Construction of mice with disrupted Bmf phosphorylation. (A) Strategy for construction of mice with mutation of the Bmf phosphorylation site at Ser⁷⁴. The structure of the Bmf genomic locus and the targeting vectors are illustrated. Homologous recombination causes the replacement of Bmf exon 3 with a mutated form of exon 3 together with the insertion of a floxed Neo^r resistance cassette. The PCR amplimers to confirm 5′ integration and the Southern blot probe to confirm 3′ integration of the targeting vector are indicated. The PCR amplimers employed for genotype analysis are also illustrated. Restriction endonuclease sites are also illustrated (BamHI [B], EcoRI [RI], and NaeI [N]). (B) The point mutations in exon 3 introduced by the targeting vectors are illustrated. (C and D) Homologous integration was confirmed by Southern blot analysis (3′ end) (C) and by PCR (5′ end) (D). The presence of S74A (NaeI) and S74D (BamHI) was detected by digestion of the 2.8-kb PCR product with the indicated restriction enzymes. (E) Mouse tail DNA was genotyped by PCR. (F) The genotype at codon 74 was examined by restriction digestion (NaeI and BamHI) of PCR products obtained using amplimers that span Bmf exon 3.

FIG. 4.

Mice with compound deficiency of Bim and Bmf. (A) The location of the Bim and Bmf genes on chromosome 2 is illustrated. These genes are present within a 9.5-Mb region of mouse chromosome 2. (B) Mice with one wild-type chromosome 2 and one Bim/Bmf mutant chromosome 2 were intercrossed. The numbers of wild-type, double-heterozygous, and double-homozygous progeny are presented as the percentage of the total progeny (n = 120). The expected Mendelian ratios of progeny are also shown. (C) Genotype analysis of a wild-type mouse and compound mutant mice (Bim^−/+ Bmf^−/+ and Bim^−/− Bmf^−/−) was performed by PCR amplification of genomic DNA. (D) The webbed foot of a Bim^−/− Bmf^−/− mouse is compared with the foot of a wild-type mouse. (E) The masses of wild-type, Bim^−/+ Bmf^−/+, and Bim^−/−Bmf ^−/− mice (aged 6 weeks) were measured.
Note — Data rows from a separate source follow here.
(* ===== verification/BinderObject.v ===== *)
(** Nodes and references of [driver/binder.c]: [binder_get_node] to
    [binder_dec_ref].  A function that returns a pointer returns an address, 0
    for NULL; one that returns an [int] returns that. *)
From S2P Require Import Prelude RBTree BinderAlloc BinderUapi BinderState BinderKernel.

Section objects.
Context {AR : Arch} {RB : RBOps}.

(** ** Nodes *)

Definition binder_get_node (p ptr : Z) : K Z :=
  pr ← obj k_procs p;
  n ← tree_find k_nodes n_ptr ptr (p_nodes pr);
  mret (default 0 n).

Definition binder_new_node (p ptr cookie : Z) : K Z :=
  pr ← obj k_procs p;
  found ← tree_find k_nodes n_ptr ptr (p_nodes pr);
  if bool_decide (is_Some found) then mret 0
  else
    n ← kzalloc;
    if n =? 0 then mret 0
    else
      binder_stats_created BINDER_STAT_NODE ;;
      t ← tree_link k_nodes n_ptr ptr n (p_nodes pr) ≫= the Bug;
      set_obj k_procs p (λ pr, pr <| p_nodes := rb_insert_color n t |>) ;;
      did ← next_id;
      put_obj k_nodes n (zero_node <| n_debug_id := did |> <| n_proc := p |> <| n_ptr := ptr |>
        <| n_cookie := cookie |>) ;;
      mret n.

(** [target_list] is [None] for NULL. *)
Definition binder_inc_node (n : Z) (strong internal : bool) (target_list : option lhead) : K Z :=
  x ← obj k_nodes n;
  k ← gets id;
  if strong then
    if internal && bool_decide (target_list = None) && (n_internal_strong_refs x =? 0) &&
       negb ((n =? k_context_mgr_node k) && n_has_strong_ref x)
    then mret (- EINVAL)
    else
      set_obj k_nodes n (λ x, if internal then x <| n_internal_strong_refs %= int_inc |>
                              else x <| n_local_strong_refs %= int_inc |>) ;;
      match target_list with
      | Some h => when (negb (n_has_strong_ref x)) (list_del_init (work_node n) ;; list_add_tail (work_node n) h)
      | None => mret tt
      end ;;
      mret 0
  else
    when (negb internal) (set_obj k_nodes n (λ x, x <| n_local_weak_refs %= int_inc |>)) ;;
    if negb (n_has_weak_ref x) && negb (linked (work_node n) k) then
      match target_list with
      | None => mret (- EINVAL)
      | Some h => list_add_tail (work_node n) h ;; mret 0
      end
    else mret 0.

(** What follows when no counter keeps the node: tell its process, or free it. *)
Definition binder_node_unreferenced (n : Z) : K unit :=
  x ← obj k_nodes n;
  k ← gets id;
  if negb (n_proc x =? 0) && (n_has_strong_ref x || n_has_weak_ref x) then
    when (negb (linked (work_node n) k))
      (list_add_tail (work_node n) (proc_todo (n_proc x)) ;; wake_up (proc_wait (n_proc x)))
  else
    when (bool_decide (n_refs x = []) && (n_local_strong_refs x =? 0) && (n_local_weak_refs x =? 0))
      (list_del_init (work_node n) ;;
       (if negb (n_proc x =? 0) then
          set_obj k_procs (n_proc x) (λ pr, pr <| p_nodes %= rb_erase n |>)
        else modify (λ k, k <| k_dead_nodes %= list_del n |>)) ;;
       free_obj k_nodes n ;;
       binder_stats_deleted BINDER_STAT_NODE).

Definition binder_dec_node (n : Z) (strong internal : bool) : K Z :=
  (if strong then
     set_obj k_nodes n (λ x, if internal then x <| n_internal_strong_refs %= int_dec |>
                             else x <| n_local_strong_refs %= int_dec |>)
   else when (negb internal) (set_obj k_nodes n (λ x, x <| n_local_weak_refs %= int_dec |>))) ;;
  x ← obj k_nodes n;
  let kept :=
    if strong then negb (n_local_strong_refs x =? 0) || negb (n_internal_strong_refs x =? 0)
    else negb (n_local_weak_refs x =? 0) || negb (bool_decide (n_refs x = [])) in
  if kept then mret 0 else binder_node_unreferenced n ;; mret 0.

(** ** References *)

Definition binder_get_ref (p desc : Z) : K Z :=
  pr ← obj k_procs p;
  r ← tree_find k_refs r_desc desc (p_refs_by_desc pr);
  mret (default 0 r).

(** The loop over [refs_by_desc] that picks a descriptor, from [d]. *)
Fixpoint free_desc (descs : list Z) (d : Z) : Z :=
  match descs with
  | [] => d
  | x :: descs' => if x >? d then d else free_desc descs' (u32 (x + 1))
  end.

Definition binder_get_ref_for_node (p n : Z) : K Z :=
  pr ← obj k_procs p;
  found ← tree_find k_refs r_node n (p_refs_by_node pr);
  match found with
  | Some r => mret r
  | None =>
      r ← kzalloc;
      if r =? 0 then mret 0
      else
        binder_stats_created BINDER_STAT_REF ;;
        did ← next_id;
        t ← tree_link k_refs r_node n r (p_refs_by_node pr) ≫= the Bug;
        set_obj k_procs p (λ pr, pr <| p_refs_by_node := rb_insert_color r t |>) ;;
        k ← gets id;
        for_each (touch k_refs) (inorder (p_refs_by_desc pr)) ;;
        let desc := free_desc (key_of (k_refs k) r_desc <$> inorder (p_refs_by_desc pr))
                      (if n =? k_context_mgr_node k then 0 else 1) in
        t ← tree_link k_refs r_desc desc r (p_refs_by_desc pr) ≫= the Bug;
        set_obj k_procs p (λ pr, pr <| p_refs_by_desc := rb_insert_color r t |>) ;;
        put_obj k_refs r (zero_ref <| r_debug_id := did |> <| r_proc := p |> <| r_node := n |> <| r_desc := desc |>) ;;
        when (negb (n =? 0)) (set_obj k_nodes n (λ x, x <| n_refs %= cons r |>)) ;;
        mret r
  end.

Definition binder_delete_ref (r : Z) : K unit :=
  x ← obj k_refs r;
  set_obj k_procs (r_proc x) (λ pr, pr <| p_refs_by_desc %= rb_erase r |>) ;;
  set_obj k_procs (r_proc x) (λ pr, pr <| p_refs_by_node %= rb_erase r |>) ;;
  when (negb (r_strong x =? 0)) (binder_dec_node (r_node x) true true ;; mret tt) ;;
  set_obj k_nodes (r_node x) (λ y, y <| n_refs %= list_del r |>) ;;
  binder_dec_node (r_node x) false true ;;
  when (negb (r_death x =? 0))
    (list_del_init (work_death (r_death x)) ;;
     free_obj k_deaths (r_death x) ;;
     binder_stats_deleted BINDER_STAT_DEATH) ;;
  free_obj k_refs r ;;
  binder_stats_deleted BINDER_STAT_REF.

Definition binder_inc_ref (r : Z) (strong : bool) (target_list : option lhead) : K Z :=
  x ← obj k_refs r;
  ret ← (if (if strong then r_strong x else r_weak x) =? 0 then binder_inc_node (r_node x) strong true target_list
         else mret 0);
  if negb (ret =? 0) then mret ret
  else
    set_obj k_refs r (λ x, if strong then x <| r_strong %= int_inc |> else x <| r_weak %= int_inc |>) ;;
    mret 0.

Definition binder_dec_ref (r : Z) (strong : bool) : K Z :=
  x ← obj k_refs r;
  if (if strong then r_strong x else r_weak x) =? 0 then binder_user_error ;; mret (- EINVAL)
  else
    set_obj k_refs r (λ x, if strong then x <| r_strong %= int_dec |> else x <| r_weak %= int_dec |>) ;;
    ret ← (if strong && (r_strong x =? 1) then binder_dec_node (r_node x) strong true else mret 0);
    if negb (ret =? 0) then mret ret
    else
      x ← obj k_refs r;
      when ((r_strong x =? 0) && (r_weak x =? 0)) (binder_delete_ref r) ;;
      mret 0.
End objects.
The masses of six individual mice per group are shown. The mean mass is illustrated with a horizontal line. Statistically significant differences are indicated (*, P < 0.05).

FIG. 5.

Bim and Bmf deficiency causes splenomegaly. The relative numbers of splenocytes isolated from wild-type mice (100%) and mice with homozygous defects in the Bim and/or Bmf gene are presented (means ± standard deviations). Statistically significant differences between mutant mice and wild-type mice are indicated (*, P < 0.05). The figure also shows statistically significant differences (P < 0.05) between Bim^−/− mice and Bim^−/− Bmf^SD/SD or Bim^−/− Bmf^−/− mice.

FIG. 6.

Bim and Bmf deficiency causes an increase in the number of B cells and T cells in the spleen. (A and B) Spleen cells were examined by flow cytometry to identify B cells and T cells using antibodies to cell surface B220, CD4, and CD8 (means ± standard deviations). Statistically significant differences between wild-type and mutant mice are indicated (*, P > 0.05).

FIG. 7.

Effect of compound mutation of Bim and Bmf on thymocytes. Thymocytes isolated from wild-type and Bim^−/− Bmf^−/− mice were examined by flow cytometry using antibodies to cell surface CD4 and CD8 (means ± standard deviations; n = 6). Statistically significant differences between wild-type and mutant cells are indicated (*, P < 0.05).

FIG. 8.

Bmf and Bim deficiency causes reduced T-cell apoptosis. Purified CD4 and CD8 T cells (1 × 10⁶ cells) were incubated in medium (4 days), and the number of viable cells was counted (means ± standard deviations; n = 5). Statistically significant differences between wild-type and mutant cells are indicated (*, P < 0.05).